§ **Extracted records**

⁂

(** [InfoJSON] in full: the payload laid over the logger's fields goes
    into a new map, and the entry is serialised from that map. *)
Lemma InfoJSON_spec s l lg payload :
  loggers s !! l = Some lg →
  InfoJSON write_err now l payload s =
    if negb (shouldLog lg LevelInfo) then (Ret tt, s)
    else (Ret tt,
          emit (match line_of lg (payload ∪ fields_of s l) now LevelInfo "" with
                | None => [EvStderr "Failed to marshal log entry"]
                | Some line => write_all write_err (writers lg) line
                end)
            (set_maps (insert (fresh (dom (maps s))) (payload ∪ fields_of s l)) s)).
Proof.
  intros Hl. unfold InfoJSON, mbind, M_bind. unfold read_logger. rewrite Hl.
  destruct (shouldLog lg LevelInfo); cbn [negb]; [|reflexivity].
  rewrite (copyContext_spec _ _ _ Hl).
  destruct (decide (fields_of s l = ∅)) as [He|Hne].
  - rewrite He. unfold make_map. cbv beta iota.
    rewrite (assign_each_some _ _ ∅) by (unfold set_maps; simpl; apply lookup_insert_eq).
    unfold json_Marshal, mbind, M_bind, read_map, mret, M_ret, line_of, set_maps.
    cbn [Context Timestamp Level Message TraceID Service maps loggers out].
    rewrite insert_twice, lookup_insert_eq, fill_map_to_list.
    change (default ∅ (Some (payload ∪ ∅))) with (payload ∪ (∅ : gmap string value)).
    destruct (marshal_map (payload ∪ ∅)) as [c|]; reflexivity.
  - unfold mret at 1, M_ret at 1. cbv beta iota.
    rewrite (assign_each_some _ _ (fields_of s l))
      by (unfold set_maps; simpl; apply lookup_insert_eq).
    unfold json_Marshal, mbind, M_bind, read_map, mret, M_ret, line_of, set_maps.
    cbn [Context Timestamp Level Message TraceID Service maps loggers out].
    rewrite insert_twice, lookup_insert_eq, fill_map_to_list.
    change (default ∅ (Some (payload ∪ fields_of s l))) with (payload ∪ fields_of s l).
    destruct (marshal_map (payload ∪ fields_of s l)) as [c|]; reflexivity.
Qed.

End LoggerFieldsInfoJSON.

(** X1. [InfoJSON] of the logger with its own fields (unnamed/part_006),
    on a logger that can be used: it always returns, without panic and
    without leaving the process, also for a logger without fields; it
    leaves every logger, every map that existed and the logger's own fields
    as they were; and when INFO passes the minimum level it serialises one
    entry with an empty message whose context is the payload laid over the
    logger's fields (a payload key wins over a field of the same name) and
    writes it once to each sink, or reports on the standard error stream
    when that context does not serialise. *)
Theorem InfoJSON_merges_payload_over_fields
    (write_err : Writer → option string) (now : string)
    (s : LoggerFields.Store) (l : nat) (lg : LoggerFields.JSONLogger)
    (payload : gmap string value) :
  LoggerFields.usable s l →
  LoggerFields.loggers s !! l = Some lg →
  ∃ s',
    LoggerFields.InfoJSON write_err now l payload s = (LoggerFields.Ret tt, s') ∧
    LoggerFields.loggers s' = LoggerFields.loggers s ∧
    (∀ p m, LoggerFields.maps s !! p = Some m → LoggerFields.maps s' !! p = Some m) ∧
    LoggerFields.fields_of s' l = LoggerFields.fields_of s l ∧
    exits (LoggerFields.out s') = exits (LoggerFields.out s) ∧
    ∃ evs,
      LoggerFields.out s' = (LoggerFields.out s ++ evs)%list ∧
      ((rank LevelInfo < rank (LoggerFields.minLevel lg))%Z → evs = []) ∧
      ((rank (LoggerFields.minLevel lg) ≤ rank LevelInfo)%Z →
         match marshal_map (payload ∪ LoggerFields.fields_of s l) with
         | None => evs = [EvStderr "Failed to marshal log entry"]
         | Some c =>
             sink_writes evs = LoggerFields.writers lg ∧
             ∃ line,
               written_lines evs = replicate (length (LoggerFields.writers lg)) line ∧
               l_level line = LevelInfo ∧ l_message line = "" ∧
               l_context line =
                 (if decide (payload ∪ LoggerFields.fields_of s l = ∅) then None
                  else Some c)
         end).
Proof.
  intros Hu Hl. rewrite (InfoJSON_spec write_err now s l lg payload Hl).
  unfold LoggerFields.shouldLog.
  destruct (decide (rank (LoggerFields.minLevel lg) ≤ rank LevelInfo)%Z) as [Hle|Hgt].
  - rewrite bool_decide_eq_true_2 by done. cbn [negb].
    eexists. split; [reflexivity|].
    unfold LoggerFields.emit, LoggerFields.set_maps.
    cbn [LoggerFields.loggers LoggerFields.maps LoggerFields.out].
    assert (Hmaps : ∀ p m, LoggerFields.maps s !! p = Some m →
              <[fresh (dom (LoggerFields.maps s)) :=
                  payload ∪ LoggerFields.fields_of s l]> (LoggerFields.maps s) !! p
                = Some m).
    { intros p m Hp. rewrite lookup_insert_ne; [done|by eapply fresh_map_new]. }
    split; [reflexivity|]. split; [exact Hmaps|]. split.
    { apply (fields_of_frame s _ l lg Hu Hl); [done|exact Hmaps]. }
    unfold LoggerFields.line_of.
    destruct (marshal_map (payload ∪ LoggerFields.fields_of s l)) as [c|] eqn:Hm.
    + split; [by rewrite exits_app, exits_write_all, orb_false_r|].
      eexists. split; [reflexivity|]. split; [lia|]. intros _.
      split; [apply sink_writes_write_all|].
      eexists. split; [apply written_lines_write_all|].
      cbn [l_level l_message l_context]. repeat split.
      destruct (decide (size (payload ∪ LoggerFields.fields_of s l) = 0)) as [Hz|Hnz].
      * by rewrite decide_True by (by apply map_size_empty_iff).
      * by rewrite decide_False by (by rewrite <- map_size_empty_iff).
    + split; [by rewrite exits_app, orb_false_r|].
      eexists. split; [reflexivity|]. split; [lia|]. done.
  - rewrite bool_decide_eq_false_2 by done. cbn [negb].
    eexists. split; [reflexivity|]. split; [reflexivity|]. split; [done|].
    split; [reflexivity|]. split; [reflexivity|].
    exists []. split; [by rewrite app_nil_r|]. split; [done|lia].
Qed.

Lemma InfoJSON_merges_payload_over_fields_witness :
  ∃ s',
    LoggerFields.InfoJSON (λ _, None) "2026-01-01T00:00:00Z" 0
        {["user" := VStr "bob"]} LoggerFields.sample_store = (LoggerFields.Ret tt, s') ∧
    LoggerFields.fields_of s' 0 = {["user" := VStr "ann"]} ∧
    sink_writes (LoggerFields.out s') = [Stdout; File "logs/app.log"].
Proof.
  assert (Hu : LoggerFields.usable LoggerFields.sample_store 0).
  { eexists. split; [reflexivity|]. intros p Hp. inversion Hp; subst. by eexists. }
  destruct (InfoJSON_merges_payload_over_fields (λ _, None) "2026-01-01T00:00:00Z"
              LoggerFields.sample_store 0 _ {["user" := VStr "bob"]} Hu eq_refl)
    as (s' & Hrun & _ & _ & Hfields & _ & evs & Hout & _ & Hevs).
  exists s'. split; [exact Hrun|]. split; [by rewrite Hfields|].
  rewrite Hout. cbn [LoggerFields.out LoggerFields.sample_store app].
  assert (Hle : (rank "INFO" ≤ rank LevelInfo)%Z) by (vm_compute; discriminate).
  specialize (Hevs Hle).
  destruct (marshal_map _) as [c|] eqn:Hm in Hevs.
  - by destruct Hevs as [-> _].
  - exfalso. revert Hm. vm_compute. discriminate.
Defined.

(** The merging loop lays the payload over the fields. *)
Lemma merge_payload_union (payload fields : gmap string value) :
  LoggerCtx.merge_payload payload fields = payload ∪ fields.
Proof. exact (fill_map_to_list payload fields). Qed.

(** X2. [InfoJSON] of the logger that reads the call's context
    (pkg/logger/logger.go).  Below the minimum level it returns without
    looking at the context.  When INFO passes the minimum level, a nil
    context makes it panic, whereas [Info] with a nil context writes its
    line; with a context it never leaves the process, and it serialises one
    entry with an empty message whose context is the payload laid over the
    trace and request ids of the call's context (a payload key [trace_id]
    or [request_id] wins), written once to each sink, or reports on the
    standard error stream when the payload does not serialise. *)
Theorem InfoJSON_panics_on_nil_context
    (Sprintf : string → list value → string) (write_err : Writer → option string)
    (now : string) (l : LoggerCtx.JSONLogger) (payload : gmap string value) :
  ((rank LevelInfo < rank (LoggerCtx.minLevel l))%Z →
     ∀ ctx, LoggerCtx.InfoJSON write_err now l ctx payload = Some []) ∧
  ((rank (LoggerCtx.minLevel l) ≤ rank LevelInfo)%Z →
     LoggerCtx.InfoJSON write_err now l None payload = None ∧
     (∀ msg args,
        sink_writes (LoggerCtx.Info Sprintf write_err now l None msg args)
          = LoggerCtx.writers l) ∧
     ∀ ctx, ∃ evs,
       LoggerCtx.InfoJSON write_err now l (Some ctx) payload = Some evs ∧
       exits evs = false ∧
       match marshal_map (payload ∪ LoggerCtx.context_fields ctx) with
       | None => evs = [EvStderr "Failed to marshal log entry"]
       | Some c =>
           sink_writes evs = LoggerCtx.writers l ∧
           ∃ line,
             written_lines evs = replicate (length (LoggerCtx.writers l)) line ∧
             l_level line = LevelInfo ∧ l_message line = "" ∧
             l_context line =
               (if decide (payload ∪ LoggerCtx.context_fields ctx = ∅) then None
                else Some c)
       end).
Proof.
  unfold LoggerCtx.InfoJSON, LoggerCtx.Info, LoggerCtx.log, LoggerCtx.shouldLog. split.
  - intros Hlt ctx. by rewrite bool_decide_eq_false_2 by lia.
  - intros Hle. rewrite bool_decide_eq_true_2 by lia. cbn [negb].
    split; [reflexivity|]. split.
    + intros msg args.
      destruct (json_Marshal_entry now LevelInfo
        (if bool_decide (0 < length args) then Sprintf msg args else msg)
        (default ∅ None) (LoggerCtx.service l)) as [line Hline].
      rewrite Hline, sink_writes_app, sink_writes_write_all.
      rewrite decide_False by discriminate. apply app_nil_r.
    + intros ctx. eexists. split; [reflexivity|].
      unfold LoggerCtx.json_Marshal.
      cbn [LoggerCtx.Context_ LoggerCtx.Timestamp LoggerCtx.Level LoggerCtx.Message
           LoggerCtx.Service].
      rewrite merge_payload_union.
      destruct (marshal_map (payload ∪ LoggerCtx.context_fields ctx)) as [c|].
      * split; [apply exits_write_all|]. split; [apply sink_writes_write_all|].
        eexists. split; [apply written_lines_write_all|]. by repeat split.
      * by split.
Qed.

Lemma InfoJSON_panics_on_nil_context_witness :
  let l := {| LoggerCtx.writers := [Stdout; File "logs/app.log"];
              LoggerCtx.service := "svc"; LoggerCtx.minLevel := LevelInfo |} in
  LoggerCtx.InfoJSON (λ _, None) "2026-01-01T00:00:00Z" l None
    {["event" := VStr "http_request"]} = None ∧
  sink_writes (LoggerCtx.Info (λ s _, s) (λ _, None) "2026-01-01T00:00:00Z" l None
                 "started" []) = [Stdout; File "logs/app.log"].
Proof.
  intros l.
  destruct (InfoJSON_panics_on_nil_context (λ s _, s) (λ _, None) "2026-01-01T00:00:00Z" l
              {["event" := VStr "http_request"]}) as [_ H].
  assert (Hle : (rank (LoggerCtx.minLevel l) ≤ rank LevelInfo)%Z)
    by (vm_compute; discriminate).
  destruct (H Hle) as (Hnil & Hinfo & _).
  split; [exact Hnil|exact (Hinfo "started" [])].
Defined.
Lemma extension_lists_disjoint (ext k : string) :
  (ext = "" ∧ k = "") ∨ ext = String "." k →
  let found :=
    fst <$> find (λ item, Single.contains (Single.split_comma item.2) ext)
              Single.supported_items in
  (∀ ft exts, (ft, exts) ∈ Single.supported_items →
     Single.contains (Single.split_comma exts) ext = true ↔ found = Some ft)
  ∧ match found with
    | Some ft =>
        default "unknown" (Classifier.extractor_format_map !! k)
        = (if bool_decide (ft ∈ ["zip"; "rar"]) then "unknown" else ft)
    | None =>
        default "unknown" (Classifier.extractor_format_map !! k) ∈ ["text"; "unknown"]
    end.
Proof.
  intros [[-> ->]| ->].
  - split.
    + intros ft exts Hin. unfold Single.supported_items in Hin.
      item_cases Hin; vm_compute; split; discriminate.
    + vm_compute. repeat constructor.
  - intros found.
    assert (Hfound :
              found
              = fst <$> find (λ item, Single.contains (Single.split_comma item.2)
                                        (String "." k))
                          Single.supported_items) by reflexivity.
    clearbody found.
    unfold Single.supported_items, Single.contains in Hfound. cbn in Hfound.
    repeat match type of Hfound with
           | context [String.eqb k ?s] =>
               destruct (String.eqb_spec k s) as [->|?]; cbn in Hfound
           end;
      subst found;
      try (split;
           [ intros ft exts Hin; unfold Single.supported_items in Hin;
             item_cases Hin; vm_compute; split; congruence
           | vm_compute; reflexivity ]).
    split.
    + intros ft exts Hin. unfold Single.supported_items in Hin.
      item_cases Hin; unfold Single.contains; cbn;
        repeat match goal with
               | H : k ≠ ?s |- context [String.eqb k ?s] =>
                   rewrite (proj2 (String.eqb_neq k s) H)
               end;
        cbn; split; discriminate.
    + destruct (extension_listed_or_unknown k) as [Hin|[-> _]];
        [|cbn; repeat constructor].
      let l := eval vm_compute in ((map_to_list Classifier.extractor_format_map).*1) in
      change ((map_to_list Classifier.extractor_format_map).*1) with l in Hin.
      format_cases Hin; try contradiction; vm_compute; repeat constructor.
Qed.

(** X20: [is_supported_file] accepts a name for a format exactly when
    [detect_file_format] gives that format for the name: no extension is
    listed under two formats.  The format so detected is the tag that
    [ArchiveExtractor._detect_file_format] gives, except for [zip] and
    [rar], which that classifier calls [unknown]; a name for which
    nothing is detected is [text] or [unknown] to that classifier. *)
Theorem upload_format_checks_agree (filename format_type : string) :
  (Single.is_supported_file filename format_type = true
   ↔ Single.detect_file_format filename = Some format_type)
  ∧ (Single.detect_file_format filename = Some format_type →
     Classifier._detect_file_format filename
     = if bool_decide (format_type ∈ ["zip"; "rar"]) then "unknown" else format_type)
  ∧ (Single.detect_file_format filename = None →
     Classifier._detect_file_format filename ∈ ["text"; "unknown"]).
Proof.
  rewrite _detect_file_format_lookup.
  assert (Hext : (Single.dot_extension filename = "" ∧ Py.extension filename = "")
                 ∨ Single.dot_extension filename = String "." (Py.extension filename))
    by apply dot_extension_cases.
  pose proof (extension_lists_disjoint _ _ Hext) as [Hiff Htag]. cbv zeta in Hiff, Htag.
  assert (Hdetect : Single.detect_file_format filename
                    = fst <$> find (λ item, Single.contains (Single.split_comma item.2)
                                              (Single.dot_extension filename))
                                Single.supported_items).
  { unfold Single.detect_file_format.
    destruct (String.eqb_spec filename "") as [->|_]; reflexivity. }
  rewrite Hdetect. split; [|split].
  - unfold Single.is_supported_file. rewrite supported_items_map.
    destruct (list_to_map Single.supported_items !! format_type) as [exts|] eqn:Hl.
    + apply elem_of_list_to_map_2 in Hl. apply Hiff, Hl.
    + split; [discriminate|]. intros Hf. exfalso.
      destruct (find _ Single.supported_items) as [[t exts]|] eqn:Hfind;
        [|discriminate Hf].
      injection Hf as ->. apply find_some in Hfind as [Hin _].
      apply not_elem_of_list_to_map in Hl. apply Hl.
      apply list_elem_of_In in Hin. apply (list_elem_of_fmap_2 fst) in Hin. exact Hin.
  - intros Hf. rewrite Hf in Htag. exact Htag.
  - intros Hf. rewrite Hf in Htag. exact Htag.
Qed.
Lemma frame_is_no_sheet color direction col subject :
  color ∈ build_sprite_sheets.CHAR_COLORS ->
  direction ∈ build_sprite_sheets.DIRECTIONS -> 0 <= col < 3 ->
  subject ∈ build_sprite_sheets.CHAR_COLORS ->
  build_sprite_sheets.frame_name "char" color direction col
  <> build_sprite_sheets.sheet_name "char" subject.
Proof.
  intros Hcolor Hdirection Hcol Hsubject Heq.
  pose proof frames_are_no_sheets as Hall.
  rewrite forallb_forall in Hall.
  specialize (Hall color ltac:(now apply list_elem_of_In)).
  rewrite forallb_forall in Hall.
  specialize (Hall direction ltac:(now apply list_elem_of_In)).
  rewrite forallb_forall in Hall.
  specialize (Hall col ltac:(apply list_elem_of_In; unfold range;
                            apply elem_of_seqZ; lia)).
  rewrite forallb_forall in Hall.
  specialize (Hall subject ltac:(now apply list_elem_of_In)).
  apply negb_true_iff in Hall. apply String.eqb_neq in Hall. contradiction.
Qed.

(** The row of a direction. *)
Lemma direction_row direction :
  direction ∈ build_sprite_sheets.DIRECTIONS ->
  exists row, (row, direction) ∈ enumerate build_sprite_sheets.DIRECTIONS.
Proof.
  intros Hd. apply list_elem_of_In in Hd. cbn in Hd.
  destruct Hd as [<-|[<-|[<-|[<-|[]]]]];
    [exists 0 | exists 1 | exists 2 | exists 3];
    apply list_elem_of_In; vm_compute; tauto.
Qed.
Lemma pickThenPin_names c w :
  c_exact c = true -> getSatisfyingUnitVersion c pickThenPin = Some w ->
  uv_name w ∈ ({["A"; "B"]} : gset string).
Proof.
  intros He Hs.
  assert (Hw : w ∈ [B2; B1; A_pins_B1]).
  { apply interned_registered. unfold getSatisfyingUnitVersion in Hs.
    rewrite He in Hs. unfold interned.
    by rewrite (wf_key _ pickThenPin_wf _ _ Hs). }
  apply elem_of_cons in Hw as [->|Hw]; [set_solver|].
  apply elem_of_cons in Hw as [->|Hw]; [set_solver|].
  apply list_elem_of_singleton in Hw as ->. set_solver.
Qed.

Lemma propagation_terminates_witness :
  3 + 1 + size ({["A"; "B"]} : gset string) <= 6
  /\ _propagateExactTransDeps 6 pickThenPin A_pins_B1 [] [] [] <> OutOfFuel.
Proof.
  assert (Hfuel : 3 + 1 + size ({["A"; "B"]} : gset string) <= 6)
    by (vm_compute; lia).
  split; [exact Hfuel|].
  exact (propagation_terminates pickThenPin pinRank {["A"; "B"]} 3 6 A_pins_B1
           [] [] [] pinRank_decreases pinRank_bounded pickThenPin_names Hfuel).
Defined.

Lemma invalid_choices_stay_invalid_witness :
  choicesDontViolateConstraints [B1; B2]
    [exactly "B" "2.0.0"; exactly "B" "1.0.0"] = false.
Proof.
  apply (invalid_choices_stay_invalid [B1] [B1; B2] [exactly "B" "2.0.0"]
           [exactly "B" "2.0.0"; exactly "B" "1.0.0"]).
  - intros x ->%list_elem_of_singleton. left.
  - intros c ->%list_elem_of_singleton. left.
  - reflexivity.
Defined.
(** ** Lists updated in place *)


Lemma last_index_range (rel : string) (l : list dict) (i0 j : nat) :
  UpdateData.last_index rel l i0 = Some j -> i0 <= j < i0 + length l.
Proof.
  revert i0. induction l as [|x l IH]; intros i0 H; simpl in *; [discriminate|].
  destruct (UpdateData.last_index rel l (S i0)) eqn:E.
  - injection H as ->. apply IH in E. lia.
  - destruct (UpdateData.has_contract rel x); [|discriminate].
    injection H as ->. lia.
Qed.

(** ** The merge onto an existing record *)


(** Look-ups through a chain of assignments with literal keys. *)
Ltac eval_key_tests :=
  repeat match goal with
         | |- context [String.eqb (String ?a ?x) (String ?b ?y)] =>
             let t := constr:(String.eqb (String a x) (String b y)) in
             let v := eval vm_compute in t in
             change t with v
         end.

Ltac dict_lookup :=
  repeat (rewrite get_set_if || rewrite get_set); eval_key_tests;
  rewrite ?andb_false_r, ?andb_true_r; cbv iota.
(** X7. With room for more nested calls of [dfs] than there are tasks,
    the answer of [detect_cycles] does not depend on the order of the
    lines: two lists with the same tasks, with distinct names and no
    dependency on an unknown name, get the same answer. With less room
    it does: a chain of more tasks than the limit raises
    [RecursionError] when every task is listed before the task it
    depends on, and is accepted in the reverse order. *)
Theorem detect_cycles_order limit :
  (∀ tasks tasks',
     tasks ≡ₚ tasks' → NoDup (name <$> tasks) →
     check_dependencies tasks = None → (length tasks < limit)%nat →
     detect_cycles_within limit tasks' = detect_cycles_within limit tasks)
  ∧ ((1 ≤ limit)%nat →
     ∀ extra,
       detect_cycles_within limit (descending (S (limit + extra)))
       = Raises RecursionError
       ∧ detect_cycles_within limit (reverse (descending (S (limit + extra))))
         = Returns None).
Proof.
  split.
  - intros tasks tasks' Hp Hnd Hcheck Hlen.
    assert (check_dependencies tasks' = None) as Hcheck'.
    { apply check_dependencies_None. intros Hd.
      apply check_dependencies_None in Hcheck. apply Hcheck.
      by apply (dangling_Permutation tasks' tasks). }
    rewrite (detect_cycles_within_enough _ _ Hcheck Hlen).
    rewrite (detect_cycles_within_enough _ _ Hcheck') by (by rewrite <- Hp).
    by apply detect_cycles_Permutation.
  - intros Hlimit extra. split; [apply descending_exhausts|].
    apply detect_cycles_within_ordered; [apply ascending_ordered | done].
Qed.

Lemma detect_cycles_order_witness :
  detect_cycles_within 4 (reverse three_tasks) = detect_cycles_within 4 three_tasks.
Proof.
  destruct (detect_cycles_order 4) as [H _]. apply H.
  - symmetry. apply reverse_Permutation.
  - apply (bool_decide_unpack _). by vm_compute.
  - by vm_compute.
  - simpl. lia.
Defined.

(** * A failure and the rest of the run *)







Lemma fan_acyclic : ¬ cyclic fan.
Proof.
  apply (ranked_acyclic _ (λ n, if String.eqb n "A" then 0 else 1)%nat).
  intros t d Ht Hd Hne. unfold fan in Ht.
  repeat (apply elem_of_cons in Ht as [->|Ht];
          [simpl in Hd;
           repeat (apply elem_of_cons in Hd as [->|Hd]; [by vm_compute; lia|]);
           by apply elem_of_nil in Hd|]).
  by apply elem_of_nil in Ht.
Qed.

⁂

§ **AIM OF THE TASK**
Could you restate word for word the lines above from the one containing "destruct (String.eqb_spec filename" through the one containing "destruct Hd as [<-|[<-|[<-|[<-|[]]]]];", both included, and nothing else?

§ **SOLUTION FOR THIS PROBLEM**
    destruct (String.eqb_spec filename "") as [->|_]; reflexivity. }
  rewrite Hdetect. split; [|split].
  - unfold Single.is_supported_file. rewrite supported_items_map.
    destruct (list_to_map Single.supported_items !! format_type) as [exts|] eqn:Hl.
    + apply elem_of_list_to_map_2 in Hl. apply Hiff, Hl.
    + split; [discriminate|]. intros Hf. exfalso.
      destruct (find _ Single.supported_items) as [[t exts]|] eqn:Hfind;
        [|discriminate Hf].
      injection Hf as ->. apply find_some in Hfind as [Hin _].
      apply not_elem_of_list_to_map in Hl. apply Hl.
      apply list_elem_of_In in Hin. apply (list_elem_of_fmap_2 fst) in Hin. exact Hin.
  - intros Hf. rewrite Hf in Htag. exact Htag.
  - intros Hf. rewrite Hf in Htag. exact Htag.
Qed.
Lemma frame_is_no_sheet color direction col subject :
  color ∈ build_sprite_sheets.CHAR_COLORS ->
  direction ∈ build_sprite_sheets.DIRECTIONS -> 0 <= col < 3 ->
  subject ∈ build_sprite_sheets.CHAR_COLORS ->
  build_sprite_sheets.frame_name "char" color direction col
  <> build_sprite_sheets.sheet_name "char" subject.
Proof.
  intros Hcolor Hdirection Hcol Hsubject Heq.
  pose proof frames_are_no_sheets as Hall.
  rewrite forallb_forall in Hall.
  specialize (Hall color ltac:(now apply list_elem_of_In)).
  rewrite forallb_forall in Hall.
  specialize (Hall direction ltac:(now apply list_elem_of_In)).
  rewrite forallb_forall in Hall.
  specialize (Hall col ltac:(apply list_elem_of_In; unfold range;
                            apply elem_of_seqZ; lia)).
  rewrite forallb_forall in Hall.
  specialize (Hall subject ltac:(now apply list_elem_of_In)).
  apply negb_true_iff in Hall. apply String.eqb_neq in Hall. contradiction.
Qed.

(** The row of a direction. *)
Lemma direction_row direction :
  direction ∈ build_sprite_sheets.DIRECTIONS ->
  exists row, (row, direction) ∈ enumerate build_sprite_sheets.DIRECTIONS.
Proof.
  intros Hd. apply list_elem_of_In in Hd. cbn in Hd.
  destruct Hd as [<-|[<-|[<-|[<-|[]]]]];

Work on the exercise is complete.